Descubrí a Donald Sutherland (1935-2024) en uno de sus primeros protagónicos, cuando era una adolescente que iba al cine con mis padres cada domingo; cuando M*A*S*H (1970) se estrenó y empecé a entender el albur, muy al estilo de aquel cínico soldado, encarnado por Sutherland, en un campamento de guerra urgido de ver mujeres desnudas, que hoy habría sido linchado por Me Too, y que, entonces, veamos, cómo han cambiado los tiempos, nos hizo carcajear a mandíbula batiente, cuando se descorrió la improvisada cortina de la regadera y todos los compañeros reclutas tuvieron el espectáculo de una mujer desnuda, como era la mentalidad masculina en los años de la guerra en Vietnam y sigue siendo, si no, para qué se inventaron Playboy y el Table Dance.

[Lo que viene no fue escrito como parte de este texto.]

(** * Page-interaction layer (src/script.js): a shallow embedding

    The script is one [DOMContentLoaded] callback.  Its closure holds
    references to a handful of DOM elements (each possibly [null]), three
    state variables, and a set of arrow functions that mutate the DOM.  The
    embedding keeps that shape: one [State] record for everything the
    closure can read or write, a small state-and-exception monad [JS] for the
    function bodies, and one definition per source function, under the
    source's name.

    Embedded: [revealPageContent], [handleHeaderScroll], [toggleMobileNav],
    [closeMobileNav], [applyTheme], [updateThemeToggleIcon], [toggleTheme],
    [updateScrollProgress], [setFooterYear], [displayFinanceNews],
    [initScrollAnimations] with [defaultAnimation] and [staggerAnimation],
    the listeners, the timer callback, and the body of the callback itself
    ([pageLoad]).  The callbacks the host runs after the load are the events
    of [dispatch].

    Numbers.  A JavaScript number is an IEEE 754 binary64 value.  The finite
    values the host hands to the script ([scrollY], [offsetHeight]) are
    rationals and are held as [Q]; [scrollHeight] and [innerHeight] are
    integers (WebIDL [long]) and are held as [Z].  Comparisons, and the
    subtraction of two such integers at line 139, are exact.  The division
    and the multiplication of line 141 round to the nearest binary64 value,
    ties to even, and overflow to an infinity ([roundDouble]).

    Host.  The DOM, [localStorage], [fetch] and the animation library are
    modelled by the effect the script relies on: class lists are sets of
    tokens, attributes a finite map, storage a finite map behind an access
    check, the network an oracle, and [gsap.set] an immediate assignment of
    style properties. *)

From Stdlib Require Import QArith Lqa Qround Qabs Qpower Ascii String.
From stdpp Require Import base option list strings gmap pretty.

Local Open Scope string_scope.

(** ** Exceptions and completions *)

Inductive Exn : Type :=
  | TypeError (what : string)            (* property access on null, call of a non-function *)
  | ReferenceError (name : string)       (* identifier that resolves nowhere *)
  | HttpError (status : nat)             (* [new Error(`HTTP error! status: ...`)] *)
  | NetworkError                         (* [fetch] rejected *)
  | SyntaxError                          (* [response.json()] rejected; empty class token *)
  | SecurityError                        (* storage access denied *)
  | QuotaExceededError                   (* storage write refused *)
  | InvalidCharacterError (token : string). (* class token with white space *)

Inductive Completion (A : Type) : Type :=
  | Normal (a : A)
  | Throw (e : Exn).
Arguments Normal {A} a.
Arguments Throw {A} e.

(** ** Numbers

    Binary64 has 53 significant bits and exponents from -1074 (the least
    subnormal) to 1023; a result is the representable value nearest to the
    exact one, the one with an even significand when two are equally near,
    and an infinity when that value would reach 2^1024. *)

Definition pow2 (e : Z) : Q := (2 ^ e)%Q.

(** The integer nearest to [x]; the even one when [x] is halfway. *)
Definition roundTiesToEven (x : Q) : Z :=
  let f := Qfloor x in
  match (x - inject_Z f ?= 1 # 2)%Q with
  | Lt => f
  | Gt => (f + 1)%Z
  | Eq => if Z.even f then f else (f + 1)%Z
  end.

(** [floor (log2 x)], for [x > 0]. *)
Definition ilog2 (x : Q) : Z :=
  let k := (Z.log2 (Qnum x) - Z.log2 (Zpos (Qden x)))%Z in
  if Qle_bool (pow2 k) x then k else (k - 1)%Z.

(** The exponent of the unit in the last place of the binary64 values
    around [x]. *)
Definition quantum (x : Q) : Z := Z.max (ilog2 (Qabs x) - 52) (-1074).

(** The multiple of [2^e] nearest to [x]. *)
Definition nearest (e : Z) (x : Q) : Q :=
  (inject_Z (roundTiesToEven (x / pow2 e)) * pow2 e)%Q.

(** The value of an arithmetic expression.  [NaN] does not arise from the
    operations below on the operands the script has, and a zero carries no
    sign: the script only prints the value, and [-0] prints as [0]. *)
Inductive Double : Type :=
  | Finite (q : Q)
  | PlusInfinity
  | MinusInfinity.

Definition roundDouble (x : Q) : Double :=
  if Qeq_bool x 0 then Finite 0
  else
    let r := nearest (quantum x) x in
    if Qle_bool (pow2 1024) (Qabs r)
    then (if Qle_bool 0 x then PlusInfinity else MinusInfinity)
    else Finite (Qred r).

(** [a / b] for finite [a] and finite [b] other than 0; [a * b] for a
    finite [b > 0]. *)
Definition numberDiv (a b : Q) : Double := roundDouble (a / b).

Definition numberMul (a : Double) (b : Q) : Double :=
  match a with
  | Finite q => roundDouble (q * b)
  | _ => a
  end.

Arguments pow2 : simpl never.
Arguments roundDouble : simpl never.
Arguments numberDiv : simpl never.
Arguments numberMul : simpl never.

(** The order of the values. *)
Definition Dle (a b : Double) : Prop :=
  match a, b with
  | MinusInfinity, _ => True
  | _, PlusInfinity => True
  | Finite p, Finite q => (p <= q)%Q
  | _, _ => False
  end.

De aquel rubio, ojiceleste, alto y flaco, de sonrisa burlona, su desfachatez me cautivó, chiquilla como era yo y siempre que pude, vi sus películas. Ayer mismo, constataba la gran injusticia que un gran actor vivió cuando nunca fue nominado al Oscar, sí fue premiado con el Globo de Oro, el cual, me parece premio más meritorio, o los BAFTA, o el Donostia, por mencionar algunos menos conocidos y sí, cuyo otorgamiento en mi opinión se hacen con criterios alejados de la comercialidad de un film y sus ganancias en dólares, es más inteligente y, es claro que las ganancias millonarias no son garantía de calidad.

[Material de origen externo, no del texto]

(** The loop over whole 3-byte groups, then the 1- or 2-byte remainder
    with its padding. *)
Fixpoint EncodeToString (src : bytes) : string :=
  match src with
  | [] => ""
  | [s0] =>
      let val := N.shiftl (b s0) 16 in
      String (sextet val 18) (String (sextet val 12)
        (String StdPadding (String StdPadding "")))
  | [s0; s1] =>
      let val := N.lor (N.shiftl (b s0) 16) (N.shiftl (b s1) 8) in
      String (sextet val 18) (String (sextet val 12)
        (String (sextet val 6) (String StdPadding "")))
  | s0 :: s1 :: s2 :: rest =>
      let val := N.lor (N.lor (N.shiftl (b s0) 16) (N.shiftl (b s1) 8)) (b s2) in
      String (sextet val 18) (String (sextet val 12)
        (String (sextet val 6) (String (sextet val 0) (EncodeToString rest))))
  end.

End base64.

(** ** [Config] and [Config.validate] *)

Module Config.

Record t : Type := mk {
  Account : string;        (* tag validate: required *)
  APIKey : string;
  ApplianceURL : string;   (* tag validate: required *)
  Login : string;
  AuthnTokenFile : string
}.

Definition tagName : string := "validate".

(** What [reflect] shows of the struct type: for each field, in
    declaration order, its name and its struct tag as key/value pairs. *)
Record StructField : Type := { Name : string; Tag : list (string * string) }.

Definition Type_Field : list StructField :=
  [ {| Name := "Account";        Tag := [("validate", "required")] |};
    {| Name := "APIKey";         Tag := [] |};
    {| Name := "ApplianceURL";   Tag := [("validate", "required")] |};
    {| Name := "Login";          Tag := [] |};
    {| Name := "AuthnTokenFile"; Tag := [] |} ].

Definition NumField : nat := List.length Type_Field.

(** [v.Field(i).Interface()], every field being a string. *)
Definition Field (c : t) (i : nat) : string :=
  match i with
  | 0 => Account c
  | 1 => APIKey c
  | 2 => ApplianceURL c
  | 3 => Login c
  | _ => AuthnTokenFile c
  end.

Pese a su imagen y dicho sea al calce, hermosa voz, no fue encasillado en una personalidad como sí lo fueron algunos de sus contemporáneos. Su rostro era más un escenario en el que se le escondían las emociones como en Mi Pasado Me Condena (1971), dirigida por Alan Pakula, al lado de Jane Fonda, el símbolo sexual de toda una época, y en la que un detective y una prostituta se encuentran en la soledad de una habitación.

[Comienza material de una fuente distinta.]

(** ** pcmToWav *)

Lemma pcmToWav_layout (dst : list byte) (numchannel saplerate : Z) :
  pcmToWav dst numchannel saplerate =
    wavHeader (Z.of_nat (length dst)) numchannel saplerate ++ dst.
Proof.
  unfold pcmToWav, wavHeader. cbv zeta. f_equal.
  cbn [store firstn skipn repeat app].
  rewrite !to_byte_mask.
  unfold GoInt.add. 
  rewrite <- (le_split_4_int (Z.of_nat (length dst) + 36)).
  rewrite !le_split_4.
  rewrite <- (Z.shiftr_0_r (GoInt.int (Z.of_nat (length dst) + 36))) at 4.
  rewrite <- (Z.shiftr_0_r (Z.of_nat (length dst))) at 5.
  reflexivity.
Qed.

(** ** Decode and its loop *)

Section DecodeLoop.

Context {L : Type}.
Variable dll : Dll L.

Lemma during_Decode (src : Reader) (w : world L) (h : Z) (s : lstate L)
    (r : outcome (list byte) * world L) :
  during dll src w h s -> step dll h s = inr r -> Decode dll src w = Some r.
Proof.
  intros (rd & w1 & w2 & w3 & u1 & u2 & Hh & Hc & Hr & Hf & Hreach) Hs.
  unfold Decode, andThen. rewrite Hh, Hc, Hr, Hf.
  apply (loop_spec dll h); [cbn; lia|]. now exists s.
Qed.

Lemma Decode_ok_during (src : Reader) (w w' : world L) (o : list byte) :
  Decode dll src w = Some (Ok o, w') ->
  exists h s, during dll src w h s /\ step dll h s = inr (Ok o, w').
Proof.
  unfold Decode, andThen.
  destruct (checkHeader src) as [[e|] rd] eqn:Hh; [discriminate|].
  destruct (createDecoder dll w) as [[h| |] w1] eqn:Hc; try discriminate.
  destruct (setSampleRate dll h 16000 w1) as [[u1| |] w2] eqn:Hr; try discriminate.
  destruct (setFramesPerPacket dll h 1 w2) as [[u2| |] w3] eqn:Hf; try discriminate.
  intros H. apply (loop_spec dll h) in H; [|cbn; lia].
  destruct H as (s & Hreach & Hs). exists h, s. split; [|exact Hs].
  now exists rd, w1, w2, w3, u1, u2.
Qed.

(** The buffer [buf] keeps the size it was made with. *)
Lemma step_buf_length (h : Z) (s s' : lstate L) :
  step dll h s = inl s' -> length (buf s') = length (buf s).
Proof.
  intros H. apply step_inl_inv in H.
  destruct H as (b0 & b1 & rest & len & frame & _ & _ & _ & Hd & _).
  now apply decode_ok_inv in Hd.
Qed.

Lemma reach_buf_length (h : Z) (s s' : lstate L) :
  reach dll h s s' -> length (buf s') = length (buf s).
Proof.
  induction 1 as [|s s1 s' Hs _ IH]; [reflexivity|].
  rewrite IH. now apply (step_buf_length h).
Qed.

Lemma during_buf_length (src : Reader) (w : world L) (h : Z) (s : lstate L) :
  during dll src w h s -> length (buf s) = 3840%nat.
Proof.
  intros (rd & w1 & w2 & w3 & u1 & u2 & _ & _ & _ & _ & Hreach).
  apply reach_buf_length in Hreach. rewrite Hreach. reflexivity.
Qed.

End DecodeLoop.

(** * Properties C1 to C10 *)

(** ** Header validation *)

Lemma readMagic_not_invalid_first (r : Reader) (stx : byte) :
  fst (readMagic r) <> Some (ErrInvalidFirst stx).
Proof.
  unfold readMagic. destruct (ReadFull r HeaderLen) as [[header [e|]] rd];
    cbn [fst]; [discriminate|].
  destruct (negb (length header =? HeaderLen)%nat); [discriminate|].
  destruct (negb (bytes_eqb header HeaderBytes)); discriminate.
Qed.

(** C8: in header validation the error "invalid first byte" cannot occur:
    when the peeked first byte is 0x02, the single-byte read that follows
    returns that same byte without error, so for no input does
    [checkHeader] return the marker-mismatch error. *)
Theorem invalid_first_byte_unreachable (r : Reader) :
  (forall first, Peek 1 r = (first, None) -> nth 0 first Byte.x00 = STX ->
     fst (ReadByte r) = (STX, None)) /\
  (forall stx, fst (checkHeader r) <> Some (ErrInvalidFirst stx)).
Proof.
  split.
  - intros first. destruct r as [|b r']; [discriminate|].
    cbn. intros [= <-]. cbn. now intros ->.
  - intros stx. rewrite checkHeader_unfold. destruct r as [|b r'];
      [discriminate|].
    destruct (Byte.eqb b STX); apply readMagic_not_invalid_first.
Qed.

Podría decir que algo característico en él fue atreverse a hacer lo que, por prejuicios, otros actores de su tiempo no hacían. El tratamiento del tema de las nuevas formas del oficio de la prostitución como las call-girl era casi prohibido en los años de su gran éxito, y los desnudos eran prácticamente impensables y sin embargo, en un thriller como En La Mira Del Asesino (1981) basado en una novela de Ken Follet, escenas de cama y senos de mujer visibles son la primicia de que el cine y sus guiones comenzaban a cambiar. Sin temor a equivocarme, creo que protagonizó esas primeras imágenes que planteaba la revolución sexual de los años 70 y al mismo tiempo, Lucy, la amante adúltera del espía nazi, es un personaje que oscila entre el incipiente feminismo y un acendrado nacionalismo británico que defiende su vida y su espacio.
Aunque en Doce Del Patíbulo, (Aldrich,1967) junto a consagrados como Lee Marvin y Ernest Borgnine, en la gran Novecento, 1900 (1976) de Bernardo Bertolucci encarna a un despiadado fascista italiano, y repetiría como un sicópata nazi que debe informar al Führer del inminente desembarco en Normandía, también tuvo el tino de hacer papeles con otros matices al lado de Robert Redford, entonces recién estrenado y premiado como director en Gente Común, drama de una familia ante el duelo de una pérdida.
Originario de Canadá, estudió artes escénicas en Londres y su acento fonético dio a su oficio un brillo ineluctable. Apostura y presencia, un actor de largos silencios y mirada lejana, en estos tiempos en que la justicia se revuelve en sus propios alientos, es preciso hacerle un poco a este actor que quienes se acercan al buen cine que nos haga pensar y estar al filo del asiento o a la actuación deberían aproximarse a su legado.